> What you will do
The data below holds a line containing "(** The attributes" and a line containing "let entry := (entry + 1 + k)%nat in"; please quote exactly those two lines and every line between them, and nothing else.

> Data under study
Lemma add_merge_separated b s l1 p q l2 :
  separated (l1 ++ p :: q :: l2) -> valid (Block b s) ->
  Forall (outside b s) (l1 ++ p :: q :: l2) ->
  Forall (apart b s) l1 -> lmb_addrs_adjacent b s (base p) (size p) <> 0 ->
  adjacent (extend b s p) q ->
  separated (l1 ++ Block (base (extend b s p)) (u32 (size (extend b s p) + size q)) :: l2).
Proof.
  intros Hs Hb Ho Hap Hadj Hm. pose proof Hs as (Hp & Hs' & Hl & Hr)%separated_middle.
  pose proof Hs' as (Hq & Hs'' & Hlq & Hrq)%separated_middle.
  apply Forall_cons in Hr as [Hpq _].
  destruct (extend_spec b s p) as [Hv Hcase]; [done..|].
  destruct (merge_spec b s p q) as [E ->]; [done..|blocks; lia|done|done|].
  apply separated_middle. split; [blocks; lia|]. split; [done|].
  rewrite Forall_forall in Hap, Hl, Ho. split.
  - apply Forall_forall. intros x Hx.
    assert (valid x) by (eapply separated_valid; [exact Hs|set_solver]).
    destruct (apart_iff b s x) as [_ Hne]; [done|done|by apply Hap|].
    specialize (Hl x Hx). specialize (Ho x ltac:(set_solver)). blocks.
    destruct Hcase as [[? ->]|[? ->]]; cbn [base]; lia.
  - eapply Forall_impl; [exact Hrq|]. intros x Hx. blocks. lia.
Qed.

Lemma add_insert_separated b s l1 l2 :
  separated (l1 ++ l2) -> valid (Block b s) -> Forall (outside b s) (l1 ++ l2) ->
  Forall (apart b s) (l1 ++ l2) -> (forall p, last l1 = Some p -> base p <= b) ->
  Forall (fun p => b < base p) l2 ->
  separated (l1 ++ Block b s :: l2).
Proof.
  intros Hs Hb Ho Hap Hla Hr. apply separated_middle. split; [done|]. split; [done|].
  pose proof (separated_table _ Hs) as [_ Hsort].
  apply StronglySorted_app_iff in Hsort as [Hsort _].
  rewrite !Forall_forall in *.
  split; intros x Hx;
    (assert (Hin : x ∈ l1 ++ l2) by set_solver);
    (assert (Hvx : valid x) by (by eapply separated_valid));
    destruct (apart_iff b s x) as [??]; auto; specialize (Ho x Hin).
  - pose proof (last_below l1 b x Hsort Hla Hx). blocks. lia.
  - specialize (Hr x Hx). cbn in Hr. blocks. lia.
Qed.

Lemma add_rel_separated b s l ret l' :
  add_rel b s l ret l' -> separated l -> valid (Block b s) -> Forall (outside b s) l ->
  separated l'.
Proof.
  destruct 1; intros; eauto using add_extend_separated, add_merge_separated,
    add_insert_separated.
Qed.

Lemma add_rel_result b s l ret l' :
  add_rel b s l ret l' -> (ret = -1 /\ l' = l /\ Z.of_nat (length l) = MAX_LMB_REGIONS)
    \/ (0 <= ret <= 2 /\ l' <> []).
Proof.
  destruct 1; try (right; split; [lia|]; try (by destruct l1)); [|by left].
  intros ->. by apply elem_of_nil in H.
Qed.

Definition disjoint (rgn : lmb_region) (b s : Z) : Prop :=
  forall a, b <= a < b + s -> ~ covered rgn a.

Lemma disjoint_outside rgn b s :
  Forall plausible (active rgn) -> valid (Block b s) ->
  disjoint rgn b s <-> Forall (outside b s) (active rgn).
Proof.
  unfold disjoint, covered. intros Hv Hb. rewrite Forall_forall in Hv. rewrite Forall_forall. split.
  - intros Hd p Hp. destruct (Hv p Hp) as [Hvp| ->]; [|blocks; lia].
    destruct (decide (outside b s p)) as [|Hn]; [done|]. exfalso.
    apply (Hd (Z.max b (base p))); [blocks; lia|].
    apply Exists_exists. exists p. split; [done|]. blocks. lia.
  - intros Ho a Ha [p [Hp Hc]]%Exists_exists. specialize (Ho p Hp). blocks. lia.
Qed.

(** The effect of an addition of [[b, b + s)]. *)
Definition added (rgn : lmb_region) (b s r : Z) (rgn' : lmb_region) : Prop :=
  (r = -1 /\ active rgn' = active rgn /\ cnt rgn = MAX_LMB_REGIONS)
  \/ (0 <= r <= 2 /\ forall a, covered rgn' a <-> covered rgn a \/ b <= a < b + s).

Lemma valid_plausible l : Forall valid l -> Forall plausible l.
Proof. intros H. eapply Forall_impl; [exact H|]. by left. Qed.
(** [do { if ( *p == (char)c) return p; } while (--p >= s)], at [p = s + n]. *)
Fixpoint strrchr_loop (s : list Z) (c : Z) (n : nat) : option (option nat) :=
  x ← s !! n;
  if x =? u8 c then Some (Some n)
  else match n with O => Some None | S n => strrchr_loop s c n end.

Definition strrchr (s : list Z) (c : Z) : option (option nat) :=
  n ← strlen s; strrchr_loop s c n.

(** The inner loops of [strspn] and [strpbrk]: is [c] before the NUL of [a]? *)
Fixpoint in_set (c : Z) (a : list Z) : option bool :=
  match a with
  | [] => None
  | x :: a => if x =? 0 then Some false else if c =? x then Some true else in_set c a
  end.

Fixpoint strspn (s accept : list Z) : option nat :=
  match s with
  | [] => None
  | c :: s =>
      if c =? 0 then Some 0%nat else
      b ← in_set c accept;
      if negb b then Some 0%nat else n ← strspn s accept; Some (S n)
  end.

Fixpoint strpbrk (cs ct : list Z) : option (option nat) :=
  match cs with
  | [] => None
  | c :: cs =>
      if c =? 0 then Some None else
      b ← in_set c ct;
      if b : bool then Some (Some 0%nat) else r ← strpbrk cs ct; Some (option_map S r)
  end.

(** [strtok] on the object [mem]: the static [___strtok] is an argument and a
    result; the pointer returned is an offset in [mem]. *)
Definition strtok (mem : list Z) (saved s : option nat) (ct : list Z)
    : option (option nat * option nat * list Z) :=
  match (match s with Some p => Some p | None => saved end) with
  | None => Some (None, saved, mem)
  | Some sbegin =>
      n ← strspn (drop sbegin mem) ct;
      let sbegin := (sbegin + n)%nat in
      c ← mem !! sbegin;
      if c =? 0 then Some (None, None, mem) else
      send ← strpbrk (drop sbegin mem) ct;
      match send with
      | Some k =>
          d ← mem !! (sbegin + k)%nat;
          if negb (d =? 0)
          then Some (Some sbegin, Some (sbegin + k + 1)%nat, <[(sbegin + k)%nat := 0]> mem)
          else Some (Some sbegin, Some (sbegin + k)%nat, mem)
      | None => Some (Some sbegin, None, mem)
      end
  end.

(** [strsep]: the token and the new value of the pointer. *)
Definition strsep (mem : list Z) (s : option nat) (ct : list Z)
    : option (option nat * option nat * list Z) :=
  match s with
  | None => Some (None, None, mem)
  | Some sbegin =>
      fin ← strpbrk (drop sbegin mem) ct;
      match fin with
      | Some k =>
          Some (Some sbegin, Some (sbegin + k + 1)%nat, <[(sbegin + k)%nat := 0]> mem)
      | None => Some (Some sbegin, None, mem)
      end
  end.

(** ** Writing strings *)

(** [while (( *dest++ = *src++) != '\0')]; the result is the destination object. *)
Fixpoint strcpy (dest src : list Z) : option (list Z) :=
  match dest, src with
  | _ :: dest, c :: src =>
      if c =? 0 then Some (0 :: dest) else d ← strcpy dest src; Some (c :: d)
  | _, _ => None
  end.

Fixpoint strncpy (dest src : list Z) (count : Z) : option (list Z) :=
  if count =? 0 then Some dest else
  match dest, src with
  | _ :: dest, c :: src =>
      if c =? 0 then Some (0 :: dest) else d ← strncpy dest src (count - 1); Some (c :: d)
  | _, _ => None
  end.

Fixpoint strcat (dest src : list Z) : option (list Z) :=
  match dest with
  | [] => None
  | c :: dest' => if c =? 0 then strcpy dest src else d ← strcat dest' src; Some (c :: d)
  end.

(** The copying loop of [strncat], [count > 0]. *)
Fixpoint strncat_loop (dest src : list Z) (count : Z) : option (list Z) :=
  match dest, src with
  | _ :: dest, c :: src =>
      if c =? 0 then Some (0 :: dest) else
      if count - 1 =? 0 then
        match dest with _ :: dest => Some (c :: 0 :: dest) | [] => None end
      else d ← strncat_loop dest src (count - 1); Some (c :: d)
  | _, _ => None
  end.

Fixpoint strncat (dest src : list Z) (count : Z) : option (list Z) :=
  if count =? 0 then Some dest else
  match dest with
  | [] => None
  | c :: dest' => if c =? 0 then strncat_loop dest src count
                  else d ← strncat dest' src count; Some (c :: d)
  end.

(** [malloc] gives a fresh object of the right size. *)
Definition strdup (s : list Z) : option (list Z) :=
  n ← strlen s; strcpy (replicate (n + 1) 0) s.

(** Swaps neighbours up to the NUL. *)
Fixpoint strswab_loop (s : list Z) : option (list Z) :=
  match s with
  | [] => None
  | p :: s' =>
      if p =? 0 then Some s else
      match s' with
      | [] => None
      | q :: s'' => if q =? 0 then Some s else r ← strswab_loop s''; Some (q :: p :: r)
      end
  end.

Definition strswab (s : list Z) : option (list Z) :=
  match s with
  | [] => None
  | c :: _ => if c =? 0 then Some s else strswab_loop s
  end.

(** ** Memory blocks *)

(** Byte loops: [n] bytes of [c]; [n] bytes of [src]. *)
Fixpoint fill (dest : list Z) (c : Z) (n : nat) {struct n} : option (list Z) :=
  match n, dest with
  | O, _ => Some dest
  | S n, _ :: dest => d ← fill dest c n; Some (u8 c :: d)
  | S _, [] => None
  end.
(* ===== verification/HashtableMap.v ===== *)
(** * The hash table implements a finite map

    The abstract view of a table is the finite map from variable names to
    values ([abs]).  Lookup, insertion, update and deletion of lib/hashtable.c
    are shown to be the map operations, for every set of hooks that leaves
    names, values and the slots' marks alone ([HooksFrame]), as long as the
    table has an empty slot left. *)

From S2P Require Import Prelude Cstring Hashtable.
From Stdlib Require Import Znumtheory.
From stdpp Require Import gmap.

#[local] Open Scope Z_scope.

Module HashtableMap.
Import Cstring Hashtable.

(** ** Invariant *)

Definition live (T : list _ENTRY) (i : Z) (s : _ENTRY) : Prop :=
  1 <= i /\ T !! Z.to_nat i = Some s /\ 0 < used s.

Definition nonempty (T : list _ENTRY) (i : Z) : Prop :=
  exists s, T !! Z.to_nat i = Some s /\ used s <> 0.

Definition empty (T : list _ENTRY) (i : Z) : Prop :=
  exists s, T !! Z.to_nat i = Some s /\ used s = 0.

Definition live_pair (s : _ENTRY) : option (str * str) :=
  if 0 <? used s then Some (key (entry s), data (entry s)) else None.

(** The name-value pairs of the table, in slot order, and the map they are. *)
Definition pairs (T : list _ENTRY) : list (str * str) := omap live_pair T.

Definition abs (T : list _ENTRY) : gmap str str := list_to_map (pairs T).

(** Every used slot carries the hash of its name and is reached from there
    over used slots; no name occurs twice; [filled] counts them. *)
Record wf (h : hsearch_data) (T : list _ENTRY) : Prop := {
  wf_table : table h = Some T;
  wf_prime : prime (size h);
  wf_size : 5 <= size h < 2 ^ 31;
  wf_len : Z.of_nat (length T) = size h + 1;
  wf_zero : empty T 0;
  wf_slot : forall i s, 1 <= i -> T !! Z.to_nat i = Some s ->
    used s = 0 \/ used s = -1
    \/ (used s = hash1 (size h) (key (entry s)) /\ is_str (key (entry s)));
  wf_path : forall i s, live T i s ->
    exists j, 0 <= j < size h /\ pos (size h) (used s) j = i
      /\ forall j', 0 <= j' < j -> nonempty T (pos (size h) (used s) j');
  wf_unique : forall i i' s s', live T i s -> live T i' s' ->
    key (entry s) = key (entry s') -> i = i';
  wf_filled : filled h = Z.of_nat (length (pairs T));
}.

Definition absent (T : list _ENTRY) (k : str) : Prop :=
  forall i s, live T i s -> key (entry s) <> k.
(* ===== verification/EnvAttr.v ===== *)
(** * Attribute lists of the environment (common/env_attr.c, lib/linux_string.c)

    The variables [.flags] and [.callbacks] hold lists
    [name:attributes,name:attributes,...].  [env_attr_walk] calls a function
    for every entry, [env_attr_lookup] finds the attributes of one name.

    [skip_spaces] and [strim] work on an object and an offset.  A pointer into
    an attribute list that is moved backwards is an offset in [mem], the
    memory the list lies in, so that bytes before the list are those of [mem].
    [None] is an access outside an object. *)

From S2P Require Import Prelude Cstring.

Module EnvAttr.
Import Cstring.

(** ** White space *)

Fixpoint skip_spaces (s : list Z) : option nat :=
  match s with
  | [] => None
  | c :: s => if isspace c then n ← skip_spaces s; Some (S n) else Some 0%nat
  end.

(** [while (end >= s && isspace( *end)) end--], [n] being [end + 1 - s]. *)
Fixpoint strim_end (s : list Z) (n : nat) : option nat :=
  match n with
  | O => Some O
  | S n' => c ← s !! n'; if isspace c then strim_end s n' else Some n
  end.

(** The pointer and the object. *)
Definition strim (mem : list Z) (s : nat) : option (nat * list Z) :=
  k ← skip_spaces (drop s mem);
  let s := (s + k)%nat in
  size ← strlen (drop s mem);
  if (size =? 0)%nat then Some (s, mem) else
  n ← strim_end (drop s mem) size;
  Some (s, <[(s + n)%nat := 0]> mem).

(** The string a function gets that is passed a pointer. *)
Fixpoint read_str (s : list Z) : option str :=
  match s with
  | [] => None
  | c :: s => if c =? 0 then Some [] else r ← read_str s; Some (c :: r)
  end.

(** ** env_attr_walk *)

Definition ENV_ATTR_LIST_DELIM : Z := 44.
Definition ENV_ATTR_SEP : Z := 58.

(** The private copy of one entry, null for an empty one; [entry_end] is the
    offset of the comma. *)
Definition copy_entry (entry : list Z) (entry_end : option nat) : option (option (list Z)) :=
  match entry_end with
  | None =>
      entry_len ← strlen entry;
      if (entry_len =? 0)%nat then Some None
      else c ← strcpy (replicate (entry_len + 1) 0) entry; Some (Some c)
  | Some entry_len =>
      if (entry_len =? 0)%nat then Some None
      else c ← strncpy (replicate (entry_len + 1) 0) entry (Z.of_nat entry_len);
           Some (Some (<[entry_len := 0]> c))
  end.

(** Name and attributes of the copied entry. *)
Definition split_entry (entry_cpy : list Z) : option (str * option str) :=
  colon ← strchr entry_cpy ENV_ATTR_SEP;
  '(attributes, entry_cpy) ←
    match colon with
    | Some k => '(p, mem) ← strim (<[k := 0]> entry_cpy) (k + 1); Some (Some p, mem)
    | None => Some (None, entry_cpy)
    end;
  '(name, entry_cpy) ← strim entry_cpy 0;
  n ← read_str (drop name entry_cpy);
  a ← match attributes with
      | Some p => v ← read_str (drop p entry_cpy); Some (Some v)
      | None => Some None
      end;
  Some (n, a).

Section Walk.
Context {S : Type} (callback : str -> option str -> S -> option (Z * S)).

Definition walk_entry (entry_cpy : option (list Z)) (s : S) : option (Z * S) :=
  match entry_cpy with
  | None => Some (0, s)
  | Some c =>
      '(name, attributes) ← split_entry c;
      if (length name =? 0)%nat then Some (0, s) else callback name attributes s
  end.

Fixpoint env_attr_walk_loop (fuel : nat) (entry : list Z) (s : S) : option (Z * S) :=
  match fuel with
  | O => None
  | Datatypes.S fuel =>
      entry_end ← strchr entry ENV_ATTR_LIST_DELIM;
      entry_cpy ← copy_entry entry entry_end;
      '(retval, s) ← walk_entry entry_cpy s;
      if negb (retval =? 0) then Some (retval, s) else
      match entry_end with
      | None => Some (0, s)
      | Some k => env_attr_walk_loop fuel (drop (k + 1) entry) s
      end
  end.

Definition env_attr_walk (attr_list : option (list Z)) (s : S) : option (Z * S) :=
  match attr_list with
  | None => Some (1, s)
  | Some entry => env_attr_walk_loop (length entry) entry s
  end.

End Walk.

(** ** env_attr_lookup *)

(** [searched] and the result are offsets in [mem]. *)
Fixpoint reverse_strstr_loop (fuel : nat) (mem : list Z) (searched : nat) (search_for : list Z)
    (searched_start result : option nat) : option (option nat) :=
  match fuel with
  | O => None
  | S fuel =>
      r ← strstr (drop searched mem) search_for;
      match r with
      | None => Some result
      | Some k =>
          n ← strlen search_for;
          let match_ := (searched + k)%nat in
          if match searched_start with Some p => (p <? match_ + n)%nat | None => false end
          then Some result
          else reverse_strstr_loop fuel mem (match_ + 1) search_for searched_start (Some match_)
      end
  end.

Definition reverse_strstr (mem : list Z) (searched : nat) (search_for : list Z)
    (searched_start : option nat) : option (option nat) :=
  c ← head search_for;
  if c =? 0 then Some (Some searched)
  else reverse_strstr_loop (length mem + 1) mem searched search_for searched_start None.

(** [while ( *prevch == ' ') prevch--], [n] being [prevch + 1]; the byte it ends at. *)
Fixpoint back_spaces (mem : list Z) (n : nat) : option Z :=
  match n with
  | O => None
  | S n' => c ← mem !! n'; if c =? 32 then back_spaces mem n' else Some c
  end.

(** [while ( *nextch == ' ') nextch++] *)
Fixpoint skip_blank (s : list Z) : option nat :=
  match s with
  | [] => None
  | c :: s => if c =? 32 then n ← skip_blank s; Some (S n) else Some 0%nat
  end.

Definition exact_match (mem : list Z) (attr_list entry name_len : nat) : option bool :=
  prevch ← back_spaces mem entry;
  k ← skip_blank (drop (entry + name_len) mem);
  nextch ← mem !! (entry + name_len + k)%nat;
  Some (((entry =? attr_list)%nat || (prevch =? ENV_ATTR_LIST_DELIM))
        && ((nextch =? ENV_ATTR_SEP) || (nextch =? ENV_ATTR_LIST_DELIM) || (nextch =? 0))).

Fixpoint lookup_loop (fuel : nat) (mem : list Z) (attr_list : nat) (name : list Z)
    (entry : option nat) : option (option nat) :=
  match fuel with
  | O => None
  | S fuel =>
      match entry with
      | None => Some None
      | Some e =>
          n ← strlen name;
          b ← exact_match mem attr_list e n;
          if b : bool then Some (Some e)
          else entry ← reverse_strstr mem attr_list name (Some e);
               lookup_loop fuel mem attr_list name entry
      end
  end.

(** The attributes of the entry whose name starts at [entry]. *)
Definition get_attributes (mem : list Z) (entry name_len : nat) (attributes : list Z)
    : option (list Z) :=
  let entry := (entry + name_len)%nat in
  k ← skip_blank (drop entry mem);
  let entry := (entry + k)%nat in
  c ← mem !! entry;
  '(len, attributes) ←
    (if negb (c =? ENV_ATTR_SEP) then Some (0%nat, attributes) else
     k ← skip_blank (drop (entry + 1) mem);
     let entry := (entry + 1 + k)%nat in
     delim ← strpbrk (drop entry mem) [ENV_ATTR_LIST_DELIM; 32; 0];
     len ← match delim with None => strlen (drop entry mem) | Some d => Some d end;
     attributes ← copy attributes (drop entry mem) len;
     Some (len, attributes));
  if (len <? length attributes)%nat then Some (<[len := 0]> attributes) else None.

> Exercise result
(** The attributes of the entry whose name starts at [entry]. *)
Definition get_attributes (mem : list Z) (entry name_len : nat) (attributes : list Z)
    : option (list Z) :=
  let entry := (entry + name_len)%nat in
  k ← skip_blank (drop entry mem);
  let entry := (entry + k)%nat in
  c ← mem !! entry;
  '(len, attributes) ←
    (if negb (c =? ENV_ATTR_SEP) then Some (0%nat, attributes) else
     k ← skip_blank (drop (entry + 1) mem);
     let entry := (entry + 1 + k)%nat in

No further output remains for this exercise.